* **EXERCISE OBJECTIVE**:
Go through the material underneath and show every line where the string "units" occurs.

⁂

(** * Note synchronization and reconciliation engine

    A shallow embedding of the notes state controller
    ([NotesProvider] in [src/context/ThemeContext.tsx], second document) and of
    the autosave scheduler and load/reconcile effect of the editor component
    ([src/components/editor/Editor.tsx]).

    Conventions of the embedding.
    - A React state cell or a [useRef] cell is a record field.  An event
      handler runs to completion on the single UI thread, so a handler is a
      function on the record.
    - In the controller the refs that mirror state ([selectedNoteIdRef],
      [notesRef]) are fields of their own, assigned by [render]: between a
      state update and the render that follows it they hold the values of the
      render before.  [saveNote] reads the [currentNote] its [useCallback]
      closed over, which is an argument of the function: a caller may hold
      the callback of an earlier render.  [refreshNotes] closes over
      [notesFolder], which changes only when a folder is chosen, and reads
      it from the state.  In the editor [currentNote] and [reloadVersion] are
      the props of its last render, which [currentNoteIdRef] mirrors.
    - An [async] function is cut at each [await]: the code up to the first
      [await] is one function, and every resumption is a function of the
      settled promise (a [Result]) and of the state found at that moment,
      which other handlers may have changed in the meantime.
    - Calls that leave the component (the notes service, [setTimeout]) are
      recorded in the state: issued requests in a list, live timers in a
      table keyed by handle. *)

From stdpp Require Import base decidable option list gmap strings.
From Stdlib Require Import Ascii String.

Local Open Scope string_scope.
Local Open Scope list_scope.
Local Open Scope nat_scope.

(** ** JavaScript values used by the code *)

Module Js.

(** What a rejected promise carries: [err instanceof Error] or anything
    else. *)
Inductive Thrown :=
| ErrorObject (message : string)
| OtherValue.

(** A settled promise. *)
Inductive Result (A : Type) :=
| Resolved (a : A)
| Rejected (e : Thrown).
Arguments Resolved {A} a.
Arguments Rejected {A} e.

(** [err instanceof Error ? err.message : fallback] *)
Definition messageOr (e : Thrown) (fallback : string) : string :=
  match e with
  | ErrorObject m => m
  | OtherValue => fallback
  end.

(** Truthiness of a string: every string but the empty one. *)
Definition truthy (s : string) : bool :=
  match s with
  | EmptyString => false
  | String _ _ => true
  end.

(** Truthiness of [string | null | undefined]. *)
Definition truthyOpt (o : option string) : bool :=
  match o with
  | Some s => truthy s
  | None => false
  end.

(** [a || b] on [string | undefined]. *)
Definition or (a b : option string) : option string :=
  if truthyOpt a then a else b.

(** Strings are sequences of 8-bit code units (the Latin-1 range of
    the UTF-16 code units of a JavaScript string). *)

Definition codeOf (c : ascii) : nat := nat_of_ascii c.

(** [String.prototype.toLowerCase] on one code unit of that range: A-Z and
    the letters U+00C0..U+00DE (U+00D7 is the multiplication sign). *)
Definition lowerChar (c : ascii) : ascii :=
  let n := codeOf c in
  if (Nat.leb 65 n && Nat.leb n 90)%bool then ascii_of_nat (n + 32)
  else if (Nat.leb 192 n && Nat.leb n 222 && negb (Nat.eqb n 215))%bool
       then ascii_of_nat (n + 32)
  else c.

⁂

* **TASK SOLUTION**:
(** Strings are sequences of 8-bit code units (the Latin-1 range of
    the UTF-16 code units of a JavaScript string). *)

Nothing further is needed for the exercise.